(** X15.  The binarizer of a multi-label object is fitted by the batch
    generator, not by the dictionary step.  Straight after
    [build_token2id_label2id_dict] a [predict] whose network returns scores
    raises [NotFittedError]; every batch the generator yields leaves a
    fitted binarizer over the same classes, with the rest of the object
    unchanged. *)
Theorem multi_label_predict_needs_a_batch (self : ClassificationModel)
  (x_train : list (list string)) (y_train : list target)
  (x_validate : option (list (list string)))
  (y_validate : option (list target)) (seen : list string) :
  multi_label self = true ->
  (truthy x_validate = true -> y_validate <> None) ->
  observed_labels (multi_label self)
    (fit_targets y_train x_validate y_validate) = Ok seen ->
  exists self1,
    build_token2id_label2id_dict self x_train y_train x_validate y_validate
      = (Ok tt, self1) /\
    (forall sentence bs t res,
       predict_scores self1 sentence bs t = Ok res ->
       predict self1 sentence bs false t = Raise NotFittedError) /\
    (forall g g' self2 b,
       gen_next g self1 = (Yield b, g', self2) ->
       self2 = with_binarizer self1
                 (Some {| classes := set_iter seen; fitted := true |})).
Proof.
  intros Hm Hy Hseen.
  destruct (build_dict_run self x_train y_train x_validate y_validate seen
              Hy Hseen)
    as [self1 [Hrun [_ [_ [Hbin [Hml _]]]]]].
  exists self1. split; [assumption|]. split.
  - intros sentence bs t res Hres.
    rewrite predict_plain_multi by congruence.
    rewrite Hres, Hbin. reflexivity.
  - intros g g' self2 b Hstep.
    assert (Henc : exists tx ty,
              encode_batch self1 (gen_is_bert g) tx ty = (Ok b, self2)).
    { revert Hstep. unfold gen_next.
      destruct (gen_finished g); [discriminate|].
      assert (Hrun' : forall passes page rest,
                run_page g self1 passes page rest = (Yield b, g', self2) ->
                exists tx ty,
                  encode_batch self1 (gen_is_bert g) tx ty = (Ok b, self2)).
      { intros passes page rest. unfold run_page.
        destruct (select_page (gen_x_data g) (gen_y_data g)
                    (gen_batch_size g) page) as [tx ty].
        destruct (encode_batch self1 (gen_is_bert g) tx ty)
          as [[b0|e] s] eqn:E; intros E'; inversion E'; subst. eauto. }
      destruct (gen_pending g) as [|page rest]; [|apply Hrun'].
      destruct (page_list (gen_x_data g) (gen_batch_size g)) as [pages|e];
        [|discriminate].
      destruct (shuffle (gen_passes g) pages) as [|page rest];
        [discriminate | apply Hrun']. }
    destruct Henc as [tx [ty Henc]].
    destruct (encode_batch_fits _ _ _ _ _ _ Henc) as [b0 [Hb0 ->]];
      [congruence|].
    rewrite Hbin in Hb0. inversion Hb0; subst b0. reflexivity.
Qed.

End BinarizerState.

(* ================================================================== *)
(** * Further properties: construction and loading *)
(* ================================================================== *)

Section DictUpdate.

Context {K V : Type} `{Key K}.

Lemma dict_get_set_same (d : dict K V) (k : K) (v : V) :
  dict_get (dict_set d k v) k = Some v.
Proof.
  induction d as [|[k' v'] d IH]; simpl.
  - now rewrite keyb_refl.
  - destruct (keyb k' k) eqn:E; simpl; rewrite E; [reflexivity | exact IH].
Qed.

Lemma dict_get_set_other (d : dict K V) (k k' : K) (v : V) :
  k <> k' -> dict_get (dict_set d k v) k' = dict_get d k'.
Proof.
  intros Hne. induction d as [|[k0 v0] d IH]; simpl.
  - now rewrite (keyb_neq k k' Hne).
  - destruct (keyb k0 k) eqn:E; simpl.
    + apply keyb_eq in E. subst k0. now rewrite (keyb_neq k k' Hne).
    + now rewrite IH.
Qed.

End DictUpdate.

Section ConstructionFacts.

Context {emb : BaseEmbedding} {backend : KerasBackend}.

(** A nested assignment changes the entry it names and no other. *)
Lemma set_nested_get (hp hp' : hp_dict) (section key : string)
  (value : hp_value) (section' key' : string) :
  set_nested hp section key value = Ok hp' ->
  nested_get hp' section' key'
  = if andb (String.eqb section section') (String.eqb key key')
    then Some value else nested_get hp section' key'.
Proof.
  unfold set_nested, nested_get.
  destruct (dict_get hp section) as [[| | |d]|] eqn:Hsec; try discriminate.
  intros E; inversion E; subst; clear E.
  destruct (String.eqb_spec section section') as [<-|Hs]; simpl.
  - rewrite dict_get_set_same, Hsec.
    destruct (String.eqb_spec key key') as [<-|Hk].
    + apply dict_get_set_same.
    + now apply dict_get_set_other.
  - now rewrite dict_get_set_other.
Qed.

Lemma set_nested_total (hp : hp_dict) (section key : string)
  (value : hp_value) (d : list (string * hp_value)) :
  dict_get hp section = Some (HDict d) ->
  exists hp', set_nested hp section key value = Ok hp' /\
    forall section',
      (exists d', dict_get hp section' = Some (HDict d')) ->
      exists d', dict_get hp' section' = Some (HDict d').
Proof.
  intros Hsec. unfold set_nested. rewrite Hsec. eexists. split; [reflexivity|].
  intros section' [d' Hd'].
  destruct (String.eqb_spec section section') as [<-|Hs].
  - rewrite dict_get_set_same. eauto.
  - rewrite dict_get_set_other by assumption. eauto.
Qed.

**Task requirements**.
Every line of the data above should be reproduced word for word.

**Problem solution**.
(** X15.  The binarizer of a multi-label object is fitted by the batch
    generator, not by the dictionary step.  Straight after
    [build_token2id_label2id_dict] a [predict] whose network returns scores
    raises [NotFittedError]; every batch the generator yields leaves a
    fitted binarizer over the same classes, with the rest of the object
    unchanged. *)
Theorem multi_label_predict_needs_a_batch (self : ClassificationModel)
  (x_train : list (list string)) (y_train : list target)
  (x_validate : option (list (list string)))
  (y_validate : option (list target)) (seen : list string) :
  multi_label self = true ->
  (truthy x_validate = true -> y_validate <> None) ->
  observed_labels (multi_label self)
    (fit_targets y_train x_validate y_validate) = Ok seen ->
  exists self1,
    build_token2id_label2id_dict self x_train y_train x_validate y_validate
      = (Ok tt, self1) /\
    (forall sentence bs t res,
       predict_scores self1 sentence bs t = Ok res ->
       predict self1 sentence bs false t = Raise NotFittedError) /\
    (forall g g' self2 b,
       gen_next g self1 = (Yield b, g', self2) ->
       self2 = with_binarizer self1
                 (Some {| classes := set_iter seen; fitted := true |})).
Proof.
  intros Hm Hy Hseen.
  destruct (build_dict_run self x_train y_train x_validate y_validate seen
              Hy Hseen)
    as [self1 [Hrun [_ [_ [Hbin [Hml _]]]]]].
  exists self1. split; [assumption|]. split.
  - intros sentence bs t res Hres.
    rewrite predict_plain_multi by congruence.
    rewrite Hres, Hbin. reflexivity.
  - intros g g' self2 b Hstep.
    assert (Henc : exists tx ty,
              encode_batch self1 (gen_is_bert g) tx ty = (Ok b, self2)).
    { revert Hstep. unfold gen_next.
      destruct (gen_finished g); [discriminate|].
      assert (Hrun' : forall passes page rest,
                run_page g self1 passes page rest = (Yield b, g', self2) ->
                exists tx ty,
                  encode_batch self1 (gen_is_bert g) tx ty = (Ok b, self2)).
      { intros passes page rest. unfold run_page.
        destruct (select_page (gen_x_data g) (gen_y_data g)
                    (gen_batch_size g) page) as [tx ty].
        destruct (encode_batch self1 (gen_is_bert g) tx ty)
          as [[b0|e] s] eqn:E; intros E'; inversion E'; subst. eauto. }
      destruct (gen_pending g) as [|page rest]; [|apply Hrun'].
      destruct (page_list (gen_x_data g) (gen_batch_size g)) as [pages|e];
        [|discriminate].
      destruct (shuffle (gen_passes g) pages) as [|page rest];
        [discriminate | apply Hrun']. }
    destruct Henc as [tx [ty Henc]].
    destruct (encode_batch_fits _ _ _ _ _ _ Henc) as [b0 [Hb0 ->]];
      [congruence|].
    rewrite Hbin in Hb0. inversion Hb0; subst b0. reflexivity.
Qed.

End BinarizerState.

(* ================================================================== *)
(** * Further properties: construction and loading *)
(* ================================================================== *)

Section DictUpdate.

Context {K V : Type} `{Key K}.

Lemma dict_get_set_same (d : dict K V) (k : K) (v : V) :
  dict_get (dict_set d k v) k = Some v.
Proof.
  induction d as [|[k' v'] d IH]; simpl.
  - now rewrite keyb_refl.
  - destruct (keyb k' k) eqn:E; simpl; rewrite E; [reflexivity | exact IH].
Qed.

Lemma dict_get_set_other (d : dict K V) (k k' : K) (v : V) :
  k <> k' -> dict_get (dict_set d k v) k' = dict_get d k'.
Proof.
  intros Hne. induction d as [|[k0 v0] d IH]; simpl.
  - now rewrite (keyb_neq k k' Hne).
  - destruct (keyb k0 k) eqn:E; simpl.
    + apply keyb_eq in E. subst k0. now rewrite (keyb_neq k k' Hne).
    + now rewrite IH.
Qed.

End DictUpdate.

Section ConstructionFacts.

Context {emb : BaseEmbedding} {backend : KerasBackend}.

(** A nested assignment changes the entry it names and no other. *)
Lemma set_nested_get (hp hp' : hp_dict) (section key : string)
  (value : hp_value) (section' key' : string) :
  set_nested hp section key value = Ok hp' ->
  nested_get hp' section' key'
  = if andb (String.eqb section section') (String.eqb key key')
    then Some value else nested_get hp section' key'.
Proof.
  unfold set_nested, nested_get.
  destruct (dict_get hp section) as [[| | |d]|] eqn:Hsec; try discriminate.
  intros E; inversion E; subst; clear E.
  destruct (String.eqb_spec section section') as [<-|Hs]; simpl.
  - rewrite dict_get_set_same, Hsec.
    destruct (String.eqb_spec key key') as [<-|Hk].
    + apply dict_get_set_same.
    + now apply dict_get_set_other.
  - now rewrite dict_get_set_other.
Qed.

Lemma set_nested_total (hp : hp_dict) (section key : string)
  (value : hp_value) (d : list (string * hp_value)) :
  dict_get hp section = Some (HDict d) ->
  exists hp', set_nested hp section key value = Ok hp' /\
    forall section',
      (exists d', dict_get hp section' = Some (HDict d')) ->
      exists d', dict_get hp' section' = Some (HDict d').
Proof.
  intros Hsec. unfold set_nested. rewrite Hsec. eexists. split; [reflexivity|].
  intros section' [d' Hd'].
  destruct (String.eqb_spec section section') as [<-|Hs].
  - rewrite dict_get_set_same. eauto.
  - rewrite dict_get_set_other by assumption. eauto.
Qed.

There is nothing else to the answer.